Task to carry out
Below is a listing. Quote from it, exactly, the lines from the one containing "select_sessions rev d ≠ [] →" down to the one containing "length (select_sessions rev d)", both ends included, and nothing else.

Information given
(** One pass over a batch that is not empty. *)
Lemma run_batch userID ex reason d fuel total :
  sessions_ok o d → let now := Unix (s_clock d) in let rev := revocable userID ex now in
  select_sessions rev d ≠ [] →
  ∃ d1 n, run_prog (s_clock d) (revoke_loop o (S fuel) userID ex now reason total) d =
      run_prog (s_clock d) (revoke_loop o fuel userID ex now reason (i64 (total + Z.of_nat n))) d1 ∧
    sessions_ok o d1 ∧ s_clock d1 = s_clock d ∧ (0 < n)%nat ∧
    length (select_sessions rev d) = (n + length (select_sessions rev d1))%nat ∧
    (∀ k, user_sessions d1 !! k = user_sessions d !! k ∨
       ∃ s, user_sessions d !! k = Some s ∧ rev s = true ∧ user_sessions d1 !! k = Some (revoke_row now reason s) ∧
         (RedisEnabled o = true → k ∈ s_sealed d1)) ∧
    s_sealed d ⊆ s_sealed d1.
Proof.
  intros Hw now rev Hne. cbn [revoke_loop].
  set (C := take userSessionRevokeBatchSize (merge_sort by_sid (select_sessions rev d))).
  assert (∀ s, s ∈ C → rev s = true ∧ ∃ k, user_sessions d !! k = Some s) as HC by (by apply batch_rows).
  rewrite run_prog_bind, run_prog_attempt, run_statement. unfold revoke_candidates. fold rev C. rewrite note_read by done.
  assert (C ≠ []) as HC0.
  { intros E. apply (f_equal length) in E. unfold C in E. rewrite length_take in E.
    rewrite (Permutation_length (merge_sort_Permutation _ _)) in E. destruct (select_sessions rev d); [done|cbn in E; lia]. }
  destruct (after_find <$> C) as [|c0 cs] eqn:EC; [by apply fmap_nil_inv in EC|]. rewrite <- EC. clear c0 cs EC.
  (* the fences *)
  destruct (run_each_deny (λ s, writeUserSessionDenyFence o s UserSessionStatusRevoking now reason)
    (λ s, cacheEntry s <| ce_Status := UserSessionStatusRevoking |> <| ce_RevokedAt := now |> <| ce_RevokedReason := reason |>)
    (after_find <$> C) d) as (df & Ef & Hwf & Sf & _).
  { intros s d0 Hd0 H1 H2 H3. pose proof (run_deny _ d0 Hd0 H1 H2 H3) as Hrun. unfold writeUserSessionDenyFence.
    unfold writeUserSessionCache in *. by destruct (RedisEnabled o). }
  { done. }
  { intros s (r & -> & Hr)%list_elem_of_fmap. destruct (row_issued d r Hw) as [? ?]; [by apply HC|]. done. }
  rewrite run_prog_bind, run_prog_attempt, Ef.
  (* the transaction *)
  rewrite run_prog_bind, run_prog_attempt, run_statement. unfold revoke_batch_tx.
  assert (us_SID <$> (after_find <$> C) = us_SID <$> C) as -> by (rewrite <- list_fmap_compose; by apply list_fmap_ext).
  set (hit := λ s, bool_decide (us_SID s ∈ us_SID <$> C) && is_active s).
  set (db := df <| user_sessions ::= fmap (λ s, if hit s then revoke_row now reason s else s) |>). set (dn := note df db).
  assert (take userSessionRevokeBatchSize (merge_sort by_sid (select_sessions rev df)) = C) as ECf
    by (unfold C, select_sessions; by rewrite (sr_rows _ _ Sf)).
  assert (sessions_ok o dn) as Hwn.
  { destruct (tabular_batch o (us_SID <$> C) now reason df Hwf) as (T' & ET & HT). 
    change (sessions_ok o (note df (revoke_batch_tx (us_SID <$> C) now reason df).2)). rewrite ET. by apply note_ok. }
  assert (select_sessions hit df ≡ₚ C) as Hhits by (pose proof (batch_hits userID ex now df Hwf) as Hp; unfold rev in ECf; by rewrite ECf in Hp).
  assert (∀ s k, user_sessions df !! k = Some s → hit s = true ↔ s ∈ C) as Hspec.
  { intros s k Hk. pose proof (hit_spec userID ex now df Hwf s k Hk) as Hp. unfold rev in ECf. by rewrite ECf in Hp. }
  assert (∀ k, user_sessions dn !! k = (λ s, if hit s then revoke_row now reason s else s) <$> user_sessions df !! k) as Hdn
    by (intros k; apply lookup_fmap).
  (* the tombstones *)
  assert (∀ s, s ∈ select_sessions hit df → ∃ k, user_sessions dn !! k = Some (revoke_row now reason s) ∧ k = us_SID s) as Hrows.
  { intros s [Hs [k Hk]]%select_sessions_rows. exists k. rewrite Hdn, Hk. cbn. rewrite Hs. split; [done|]. symmetry. by apply (w_key _ _ Hwf). }
  destruct (run_each_deny (λ s, logged (writeUserSessionCache o (cacheEntry (revoke_row now reason s)) None))
    (λ s, cacheEntry (revoke_row now reason s)) (after_find <$> select_sessions hit df) dn) as (d1 & E1 & Hw1 & S1 & L1).
  { intros s d0. apply run_logged_deny. }
  { done. }
  { intros s (r & -> & Hr)%list_elem_of_fmap. destruct (Hrows r Hr) as (k & Hk & _).
    destruct (row_issued dn _ Hwn (ex_intro _ k Hk)) as [? ?]. done. }
  rewrite run_prog_bind. assert (s_clock dn = s_clock d) as Ecn by (cbn; apply (sr_clock _ _ Sf)). rewrite Ecn in E1.
  assert (length (after_find <$> select_sessions hit df) = length C) as Elen by (rewrite length_fmap; by apply Permutation_length).
  exists d1, (length C). match goal with |- context [note df ?x] => change (note df x) with dn end. rewrite Elen, E1.
  pose proof (batch_rest userID ex now reason df Hwf) as Hrest. cbv zeta in Hrest. unfold rev in ECf. rewrite ECf in Hrest.
  specialize (Hrest Hwn). fold rev in Hrest. split_and!.
  - done.
  - done.
  - rewrite (sr_clock _ _ S1). done.
  - destruct C; [done|cbn; lia].
  - transitivity (length (select_sessions rev df)); [unfold select_sessions; by rewrite (sr_rows _ _ Sf)|].
    rewrite (Permutation_length Hrest), length_app. f_equal. unfold select_sessions. rewrite (sr_rows _ _ S1). done.
  - intros k. rewrite (sr_rows _ _ S1), Hdn, <- (sr_rows _ _ Sf). destruct (user_sessions df !! k) as [s|] eqn:Ek; [|by left].
    cbn. destruct (hit s) eqn:Eh; [|by left]. right. exists s. apply (Hspec s k Ek) in Eh as Hs. split_and!; [done|by apply HC|done|].
    intros Hen. pose proof (w_key _ _ Hwf _ _ Ek) as Esid.
    assert (s ∈ select_sessions hit df) as Hin by (by rewrite Hhits).
    specialize (L1 Hen (after_find s)). cbn in L1. rewrite Esid in L1. apply L1.
    + apply list_elem_of_fmap. eauto.
    + assert (user_sessions dn !! k = Some (revoke_row now reason s)) as Hkn by (rewrite Hdn, Ek; cbn; by rewrite Eh).
      apply (w_dead _ _ Hwn); [rewrite (w_issued _ _ Hwn _ _ Hkn); by eexists|]. unfold active_in. by rewrite Hkn.
  - etrans; [apply (sr_sealed _ _ Sf)|]. etrans; [|apply (sr_sealed _ _ S1)]. done.
Qed.
(** The probe fails at second 1000 with a Retry-After of two minutes. *)
Lemma opened_route_waits_for_cooldown_witness :
  opens DefaultRouteHealthPolicy (120 * Second) (Normalize (1000 * Second) route_row) = true ∧
  let opened := (run_prog (1000 * Second) (persistRouteHealthFailureWithRetryAfter 2 "gpt-5" "" DefaultRouteHealthPolicy
                   (1000 * Second) (120 * Second)) open_route).2 in
  (run_prog (1119 * Second) (routeHealthScopeUsable 2 "gpt-5" "" (1119 * Second)) opened).1 = Ok (false, 5).
Proof.
  split; [vm_compute; reflexivity|]. cbv zeta.
  etransitivity; [apply (opened_route_waits_for_cooldown 2 "gpt-5" "" 7 route_row)|vm_compute; reflexivity].
  - reflexivity.
  - vm_compute. discriminate.
  - split_and!; [apply lookup_insert_eq|reflexivity|]. intros i h E _. by apply open_route_lookup in E.
  - vm_compute. reflexivity.
Defined.
Lemma leases_ok_delete s k' :
  leases_ok s → (∀ k, is_pool k → k ≠ k') → leases_ok (s <| l_keys ::= delete k' |>).
Proof.
  intros (Hp & Hm & Hr) Hk. split_and!.
  - intros k e Hpool E. rsimpl. apply lookup_delete_Some in E as [_ E]. eauto.
  - intros L e E. rsimpl. apply lookup_delete_Some in E as [_ E].
    destruct (Hm L e E) as (R & h & keys & w & -> & Hrec & Hkeys & Hz). exists R, h, keys, w. split_and!; [done..|].
    intros Hw. specialize (Hz Hw). rewrite Forall_forall in Hz, Hkeys |- *. intros k Hin. rewrite <- (Hz k Hin).
    f_equal. apply zset_at_delete; auto.
  - intros R e E. rsimpl. apply lookup_delete_Some in E as [_ E]. eauto.
Qed.

Lemma leases_ok_request s R v w :
  leases_ok s → leases_ok (s <| l_keys ::= <[routeLeaseRequestKey R := MkEntry (LStr v) (Some w)]> |>).
Proof.
  intros (Hp & Hm & Hr). split_and!.
  - intros k e Hpool E. rsimpl. rewrite lookup_insert_ne in E by (intros E'; by apply (pool_not_request k R)). eauto.
  - intros L e E. rsimpl. rewrite lookup_insert_ne in E by (intros E'; by apply (meta_not_request L R)).
    destruct (Hm L e E) as (R' & h & keys & w' & -> & Hrec & Hkeys & Hz). exists R', h, keys, w'. split_and!; [done..|].
    intros Hw. specialize (Hz Hw). rewrite Forall_forall in Hz, Hkeys |- *. intros k Hin. rewrite <- (Hz k Hin).
    f_equal. apply zset_at_other; [auto|]. apply pool_not_request. auto.
  - intros R' e E. rsimpl. apply lookup_insert_Some in E as [[_ <-]|[_ E]]; eauto.
Qed.

Lemma leases_ok_meta s L h R keys w :
  leases_ok s → records h L R keys → Forall is_pool keys → (l_now s < w → Forall (λ k, zset_at k s !! L = Some w) keys) →
  leases_ok (with_hash (routeLeaseMetaKey L) h (Some w) s).
Proof.
  intros (Hp & Hm & Hr) Hrec Hkeys Hz. unfold with_hash. split_and!.
  - intros k e Hpool E. rsimpl. rewrite lookup_insert_ne in E by (intros E'; by apply (pool_not_meta k L)). eauto.
  - intros L' e E. rsimpl. apply lookup_insert_Some in E as [[->%meta_inj <-]|[_ E]].
    + exists R, h, keys, w. split_and!; [done..|]. intros Hw. specialize (Hz Hw). rewrite Forall_forall in Hz, Hkeys |- *.
      intros k Hin. rewrite <- (Hz k Hin). f_equal. apply zset_at_other; [auto|]. apply pool_not_meta. auto.
    + destruct (Hm L' e E) as (R' & h' & keys' & w' & -> & Hrec' & Hkeys' & Hz'). exists R', h', keys', w'. split_and!; [done..|].
      intros Hw. specialize (Hz' Hw). rewrite Forall_forall in Hz', Hkeys' |- *. intros k Hin. rewrite <- (Hz' k Hin).
      f_equal. apply zset_at_other; [auto|]. apply pool_not_meta. auto.
  - intros R' e E. rsimpl. rewrite lookup_insert_ne in E by (intros E'; by apply (meta_not_request L R')). eauto.
Qed.

(** Pools change, and every lease that has not expired keeps its places. *)
Lemma leases_ok_pools s s' z :
  leases_ok s → pools_become z s s' →
  (∀ L h w k, l_keys s !! routeLeaseMetaKey L = Some (MkEntry (LHash h) (Some w)) → l_now s < w → is_pool k →
    zset_at k s !! L = Some w → z k !! L = Some w) →
  leases_ok s'.
Proof.
  intros (Hp & Hm & Hr) (Hn & Ho & Hshape & Hz) Hkeep. split_and!; [done| |].
  - intros L e E. rewrite Ho in E by (intros Hpool; by eapply pool_not_meta).
    destruct (Hm L e E) as (R & h & keys & w & -> & Hrec & Hkeys & Hmem). exists R, h, keys, w. split_and!; [done..|].
    rewrite Hn. intros Hw. specialize (Hmem Hw). rewrite Forall_forall in Hmem, Hkeys |- *. intros k Hin.
    rewrite Hz by auto. eapply Hkeep; eauto.
  - intros R e E. rewrite Ho in E by (intros Hpool; by eapply pool_not_request). eauto.
Qed.

Lemma leases_ok_purged s s' z : leases_ok s → pools_become z s s' → purged s z → leases_ok s'.
Proof.
  intros Hok Hb Hp. eapply leases_ok_pools; [done..|]. intros L h w k _ Hw Hk E.
  destruct (Hp k Hk) as [->| ->]; [done|]. apply map_lookup_filter_Some. by split.
Qed.

(** ** Ownership *)

Lemma resources_match_ok meta h e keys n s :
  peek meta s = Some (MkEntry (LHash h) e) →
  ∃ b, resources_match meta (numbered n keys) s = (Ok b, s) ∧
    (b = true → ∀ i k, keys !! i = Some k → h !! resource_field (n + i) = Some (HStr k)).
Proof.
  intros Hp. revert n. induction keys as [|k keys IH]; intros n; cbn [numbered resources_match].
  { exists true. split; [done|]. intros _ i k E. done. }
  assert (∀ f, HGET meta f s = (Ok (h !! f), s)) as HH.
  { intros f. unfold HGET, get_hash, mbind, M_bind. by rewrite Hp. }
  rewrite (bind_ok _ _ _ _ _ (HH _)). case_bool_decide as Ek; [|by exists false].
  destruct (IH (S n)) as (b & Eb & Hb). exists b. split; [exact Eb|]. intros -> [|i] k' Ei.
  - injection Ei as <-. by rewrite Nat.add_0_r.
  - change (keys !! i = Some k') in Ei. rewrite Nat.add_succ_r. by apply (Hb eq_refl).
Qed.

Response below
  select_sessions rev d ≠ [] →
  ∃ d1 n, run_prog (s_clock d) (revoke_loop o (S fuel) userID ex now reason total) d =
      run_prog (s_clock d) (revoke_loop o fuel userID ex now reason (i64 (total + Z.of_nat n))) d1 ∧
    sessions_ok o d1 ∧ s_clock d1 = s_clock d ∧ (0 < n)%nat ∧
    length (select_sessions rev d) = (n + length (select_sessions rev d1))%nat ∧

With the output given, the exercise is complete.